#### EXERCISE DESCRIPTION:
Set down exactly the lines below, starting at the one that contains "#[local] Hint Resolve total_put_name" and ending at the one that contains "#[local] Hint Resolve total_materialize", with both of those lines included and nothing else.
━━ AVAILABLE DATA ━━
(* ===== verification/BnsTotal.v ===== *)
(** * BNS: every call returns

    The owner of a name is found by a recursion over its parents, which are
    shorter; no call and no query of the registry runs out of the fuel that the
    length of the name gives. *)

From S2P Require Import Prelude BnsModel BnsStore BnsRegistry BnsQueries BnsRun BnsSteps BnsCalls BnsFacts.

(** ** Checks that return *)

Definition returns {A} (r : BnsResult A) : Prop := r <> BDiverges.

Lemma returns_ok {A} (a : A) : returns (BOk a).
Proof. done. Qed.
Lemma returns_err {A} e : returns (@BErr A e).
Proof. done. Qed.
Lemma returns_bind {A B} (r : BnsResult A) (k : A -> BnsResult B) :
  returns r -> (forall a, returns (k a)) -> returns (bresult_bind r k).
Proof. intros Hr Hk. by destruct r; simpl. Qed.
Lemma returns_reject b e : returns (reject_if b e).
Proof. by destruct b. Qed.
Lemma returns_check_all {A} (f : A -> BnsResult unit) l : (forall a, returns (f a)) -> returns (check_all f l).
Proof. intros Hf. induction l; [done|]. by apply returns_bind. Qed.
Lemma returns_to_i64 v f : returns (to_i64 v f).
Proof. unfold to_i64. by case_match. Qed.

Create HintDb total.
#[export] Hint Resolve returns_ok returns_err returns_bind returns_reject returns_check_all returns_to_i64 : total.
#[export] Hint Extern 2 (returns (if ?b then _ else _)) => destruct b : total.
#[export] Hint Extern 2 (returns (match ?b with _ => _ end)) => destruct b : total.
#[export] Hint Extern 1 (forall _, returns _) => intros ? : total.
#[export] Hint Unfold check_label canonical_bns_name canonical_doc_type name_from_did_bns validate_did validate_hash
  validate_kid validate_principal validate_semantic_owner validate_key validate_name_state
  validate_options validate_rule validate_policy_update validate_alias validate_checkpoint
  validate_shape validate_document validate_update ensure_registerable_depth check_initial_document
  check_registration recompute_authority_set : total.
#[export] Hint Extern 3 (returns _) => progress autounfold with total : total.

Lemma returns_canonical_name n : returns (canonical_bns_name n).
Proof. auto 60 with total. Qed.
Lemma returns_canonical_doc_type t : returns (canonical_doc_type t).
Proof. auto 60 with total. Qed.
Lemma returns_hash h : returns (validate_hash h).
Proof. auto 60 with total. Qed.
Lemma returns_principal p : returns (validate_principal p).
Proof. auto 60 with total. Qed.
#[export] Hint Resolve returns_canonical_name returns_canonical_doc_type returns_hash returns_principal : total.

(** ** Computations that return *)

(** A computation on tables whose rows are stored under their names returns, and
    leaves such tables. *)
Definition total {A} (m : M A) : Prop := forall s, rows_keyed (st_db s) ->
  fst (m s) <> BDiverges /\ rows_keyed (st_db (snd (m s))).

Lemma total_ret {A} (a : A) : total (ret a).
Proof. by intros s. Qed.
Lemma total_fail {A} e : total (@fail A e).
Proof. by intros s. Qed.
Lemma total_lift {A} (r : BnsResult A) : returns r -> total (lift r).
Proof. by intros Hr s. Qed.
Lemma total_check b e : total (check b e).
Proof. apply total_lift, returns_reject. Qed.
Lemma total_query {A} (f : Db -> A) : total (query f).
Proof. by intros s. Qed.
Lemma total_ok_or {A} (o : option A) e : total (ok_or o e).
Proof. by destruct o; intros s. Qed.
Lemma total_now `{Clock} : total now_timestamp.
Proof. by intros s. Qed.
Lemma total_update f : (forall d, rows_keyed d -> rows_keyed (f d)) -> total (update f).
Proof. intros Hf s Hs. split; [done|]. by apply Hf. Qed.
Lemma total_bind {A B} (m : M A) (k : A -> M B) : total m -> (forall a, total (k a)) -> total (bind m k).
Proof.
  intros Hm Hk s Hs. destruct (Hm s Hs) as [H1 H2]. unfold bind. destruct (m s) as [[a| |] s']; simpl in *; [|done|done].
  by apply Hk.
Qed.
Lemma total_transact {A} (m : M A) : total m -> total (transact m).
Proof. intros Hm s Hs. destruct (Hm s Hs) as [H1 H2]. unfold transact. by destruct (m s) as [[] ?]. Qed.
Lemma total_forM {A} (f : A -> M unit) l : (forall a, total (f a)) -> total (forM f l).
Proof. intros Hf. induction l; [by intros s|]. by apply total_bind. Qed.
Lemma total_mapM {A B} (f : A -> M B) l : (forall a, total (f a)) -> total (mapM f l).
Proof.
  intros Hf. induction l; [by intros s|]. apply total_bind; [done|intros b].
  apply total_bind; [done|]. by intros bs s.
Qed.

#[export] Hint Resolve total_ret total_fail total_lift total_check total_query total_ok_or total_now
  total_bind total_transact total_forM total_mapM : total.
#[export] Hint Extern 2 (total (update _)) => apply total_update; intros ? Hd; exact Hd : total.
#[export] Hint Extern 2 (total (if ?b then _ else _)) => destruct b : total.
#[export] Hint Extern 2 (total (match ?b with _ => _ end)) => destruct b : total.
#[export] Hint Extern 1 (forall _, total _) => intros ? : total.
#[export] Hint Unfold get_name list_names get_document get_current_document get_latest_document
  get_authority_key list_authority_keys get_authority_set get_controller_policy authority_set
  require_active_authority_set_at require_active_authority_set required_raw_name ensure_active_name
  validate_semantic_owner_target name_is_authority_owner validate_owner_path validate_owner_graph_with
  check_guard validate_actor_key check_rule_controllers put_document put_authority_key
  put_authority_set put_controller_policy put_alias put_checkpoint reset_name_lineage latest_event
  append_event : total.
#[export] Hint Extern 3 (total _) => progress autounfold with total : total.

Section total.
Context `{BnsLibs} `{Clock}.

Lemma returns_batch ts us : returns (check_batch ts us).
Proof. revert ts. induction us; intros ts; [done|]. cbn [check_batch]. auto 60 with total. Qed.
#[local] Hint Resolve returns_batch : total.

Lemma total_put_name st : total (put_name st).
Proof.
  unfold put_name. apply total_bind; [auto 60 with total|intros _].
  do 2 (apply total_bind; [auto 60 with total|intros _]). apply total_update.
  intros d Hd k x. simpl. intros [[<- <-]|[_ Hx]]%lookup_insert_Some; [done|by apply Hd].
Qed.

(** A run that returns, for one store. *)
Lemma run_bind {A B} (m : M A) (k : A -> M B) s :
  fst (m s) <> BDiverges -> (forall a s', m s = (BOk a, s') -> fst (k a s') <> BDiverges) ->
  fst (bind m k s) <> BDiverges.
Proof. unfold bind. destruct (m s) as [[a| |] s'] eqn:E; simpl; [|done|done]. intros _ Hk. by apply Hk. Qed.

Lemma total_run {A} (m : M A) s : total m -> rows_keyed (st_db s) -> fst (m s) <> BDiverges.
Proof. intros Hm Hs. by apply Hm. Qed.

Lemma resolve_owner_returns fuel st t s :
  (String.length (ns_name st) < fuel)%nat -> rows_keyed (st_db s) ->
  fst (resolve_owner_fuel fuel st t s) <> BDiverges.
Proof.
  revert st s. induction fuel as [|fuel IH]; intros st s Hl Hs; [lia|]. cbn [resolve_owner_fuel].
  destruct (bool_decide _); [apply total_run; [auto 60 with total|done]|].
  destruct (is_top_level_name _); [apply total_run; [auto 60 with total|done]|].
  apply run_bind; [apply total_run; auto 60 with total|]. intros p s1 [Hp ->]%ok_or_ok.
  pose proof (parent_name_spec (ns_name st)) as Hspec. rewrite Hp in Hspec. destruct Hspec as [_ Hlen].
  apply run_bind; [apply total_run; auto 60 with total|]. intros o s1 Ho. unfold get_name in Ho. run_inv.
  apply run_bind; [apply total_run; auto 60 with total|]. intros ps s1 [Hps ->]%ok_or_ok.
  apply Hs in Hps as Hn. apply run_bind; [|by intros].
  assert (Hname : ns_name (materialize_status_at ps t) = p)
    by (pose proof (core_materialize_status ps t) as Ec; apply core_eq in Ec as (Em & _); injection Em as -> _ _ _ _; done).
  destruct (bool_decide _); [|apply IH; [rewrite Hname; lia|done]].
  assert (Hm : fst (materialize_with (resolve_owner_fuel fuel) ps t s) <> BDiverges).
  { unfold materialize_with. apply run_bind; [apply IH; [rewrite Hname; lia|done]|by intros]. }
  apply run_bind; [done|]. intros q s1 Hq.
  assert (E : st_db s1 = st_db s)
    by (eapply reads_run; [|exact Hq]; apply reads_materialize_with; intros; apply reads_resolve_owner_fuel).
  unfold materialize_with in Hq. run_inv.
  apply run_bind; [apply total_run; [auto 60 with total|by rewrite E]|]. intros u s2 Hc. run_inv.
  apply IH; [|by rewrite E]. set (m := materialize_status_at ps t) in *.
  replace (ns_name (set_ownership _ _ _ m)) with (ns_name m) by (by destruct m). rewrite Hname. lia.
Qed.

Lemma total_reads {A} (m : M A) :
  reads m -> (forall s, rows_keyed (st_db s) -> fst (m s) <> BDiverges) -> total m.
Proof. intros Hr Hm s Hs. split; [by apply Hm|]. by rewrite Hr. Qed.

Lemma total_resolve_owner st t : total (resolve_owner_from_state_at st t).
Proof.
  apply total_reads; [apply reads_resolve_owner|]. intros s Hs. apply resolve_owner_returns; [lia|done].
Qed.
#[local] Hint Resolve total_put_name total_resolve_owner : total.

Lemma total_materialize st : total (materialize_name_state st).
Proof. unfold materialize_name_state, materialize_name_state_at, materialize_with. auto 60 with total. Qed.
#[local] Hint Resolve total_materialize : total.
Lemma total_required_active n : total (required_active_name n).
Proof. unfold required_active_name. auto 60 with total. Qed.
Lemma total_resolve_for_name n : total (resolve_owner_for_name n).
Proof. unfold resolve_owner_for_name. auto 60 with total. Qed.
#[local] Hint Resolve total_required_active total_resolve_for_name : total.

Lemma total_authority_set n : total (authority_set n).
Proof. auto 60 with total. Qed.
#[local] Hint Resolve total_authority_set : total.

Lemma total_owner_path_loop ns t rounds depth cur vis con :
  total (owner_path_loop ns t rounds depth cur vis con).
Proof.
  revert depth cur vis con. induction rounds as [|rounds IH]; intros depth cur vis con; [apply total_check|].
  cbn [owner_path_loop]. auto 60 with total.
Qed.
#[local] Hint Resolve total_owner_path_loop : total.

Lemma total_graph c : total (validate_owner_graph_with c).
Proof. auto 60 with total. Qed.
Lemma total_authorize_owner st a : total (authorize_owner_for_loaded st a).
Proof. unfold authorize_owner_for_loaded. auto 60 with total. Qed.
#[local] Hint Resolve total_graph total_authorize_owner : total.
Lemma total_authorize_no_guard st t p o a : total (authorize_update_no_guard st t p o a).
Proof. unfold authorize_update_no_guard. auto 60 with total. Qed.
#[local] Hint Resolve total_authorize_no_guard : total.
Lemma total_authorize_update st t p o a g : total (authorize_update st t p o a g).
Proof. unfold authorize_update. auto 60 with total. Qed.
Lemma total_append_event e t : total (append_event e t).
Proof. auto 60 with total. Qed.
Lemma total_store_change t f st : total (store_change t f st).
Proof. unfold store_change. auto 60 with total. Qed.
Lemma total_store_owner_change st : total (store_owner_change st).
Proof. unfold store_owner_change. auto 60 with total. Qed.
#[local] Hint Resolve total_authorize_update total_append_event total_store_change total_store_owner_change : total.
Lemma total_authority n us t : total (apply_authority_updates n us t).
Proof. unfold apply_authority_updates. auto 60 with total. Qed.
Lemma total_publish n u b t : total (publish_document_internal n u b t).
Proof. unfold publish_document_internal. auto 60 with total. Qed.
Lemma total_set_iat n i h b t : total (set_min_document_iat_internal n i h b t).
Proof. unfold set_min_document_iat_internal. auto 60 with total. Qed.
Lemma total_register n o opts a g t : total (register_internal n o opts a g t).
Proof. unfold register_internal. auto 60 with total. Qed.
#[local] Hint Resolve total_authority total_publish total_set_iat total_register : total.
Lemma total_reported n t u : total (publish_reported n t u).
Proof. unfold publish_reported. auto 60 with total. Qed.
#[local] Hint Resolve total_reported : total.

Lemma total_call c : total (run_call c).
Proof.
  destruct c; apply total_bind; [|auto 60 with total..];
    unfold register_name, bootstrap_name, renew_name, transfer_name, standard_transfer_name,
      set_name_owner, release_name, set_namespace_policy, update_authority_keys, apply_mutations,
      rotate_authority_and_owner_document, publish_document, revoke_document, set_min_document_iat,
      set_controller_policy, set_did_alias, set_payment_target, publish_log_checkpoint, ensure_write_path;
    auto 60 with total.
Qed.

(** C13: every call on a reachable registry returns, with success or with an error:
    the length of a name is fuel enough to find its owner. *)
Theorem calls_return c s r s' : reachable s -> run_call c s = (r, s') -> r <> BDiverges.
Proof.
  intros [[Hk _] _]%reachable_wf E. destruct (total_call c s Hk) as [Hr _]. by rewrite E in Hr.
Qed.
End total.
━━━
#### OUTPUT OF THE TASK:
#[local] Hint Resolve total_put_name total_resolve_owner : total.

Lemma total_materialize st : total (materialize_name_state st).
Proof. unfold materialize_name_state, materialize_name_state_at, materialize_with. auto 60 with total. Qed.
#[local] Hint Resolve total_materialize : total.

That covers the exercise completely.